§ Task prompt
Nothing past the line containing "TenantAuth.v" belongs in the output. Copy exactly every line of the data below from the first up to and including it.

Stored records:
╭──

(* ===== verification/_CoqProject ===== *)
-Q . S2P
Prelude.v
GoStrings.v
Sha256.v
Store.v
World.v
PgCore.v
PgUsers.v
PgFleet.v
PgPipelines.v
PgMisc.v
StoreCalls.v
StoreInv.v
PipelineInv.v
StoreProps.v
Tokens.v
Slug.v
Tenants.v
IngestAuth.v
TenantsProps.v
KeyCache.v
TenantAuth.v
Binary64.v
TenantQuota.v
TenantStamp.v
Gateway.v
AuditLog.v
OpAMP.v
OpampHandler.v
OpampProps.v
OpampSafety.v
OpampAuth.v
GoText.v
Json.v
Catalog.v
PipelineGraph.v
Render.v
Validate.v
RenderProps.v
AesGcm.v
Crypto.v
Secrets.v
SecretsProps.v
PipelineService.v
PipelineServiceProps.v
K8s.v
Auth.v
ApiTypes.v
ApiGuard.v
ApiHandlers.v
ApiAdmin.v
ApiRoutes.v
ApiFrame.v
ApiRoles.v
ApiScope.v
JsonText.v
Webhooks.v
WebhooksProps.v
Scim.v
ScimProps.v
GoTime.v
Telemetry.v
Stats.v
UsageFacts.v
Billing.v
Retention.v
ApiTelemetry.v
TelemetryProps.v
LogPaging.v
Sso.v
SsoProps.v
Config.v
Workers.v
ApiProviders.v
ApiHttp.v
Ctl.v
CtlClient.v
ApiHttpProps.v
CtlMain.v
CtlLaws.v
CtlProps.v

╰──

§ Answer to this exercise
(* ===== verification/_CoqProject ===== *)
-Q . S2P
Prelude.v
GoStrings.v
Sha256.v
Store.v
World.v
PgCore.v
PgUsers.v
PgFleet.v
PgPipelines.v
PgMisc.v
StoreCalls.v
StoreInv.v
PipelineInv.v
StoreProps.v
Tokens.v
Slug.v
Tenants.v
IngestAuth.v
TenantsProps.v
KeyCache.v
TenantAuth.v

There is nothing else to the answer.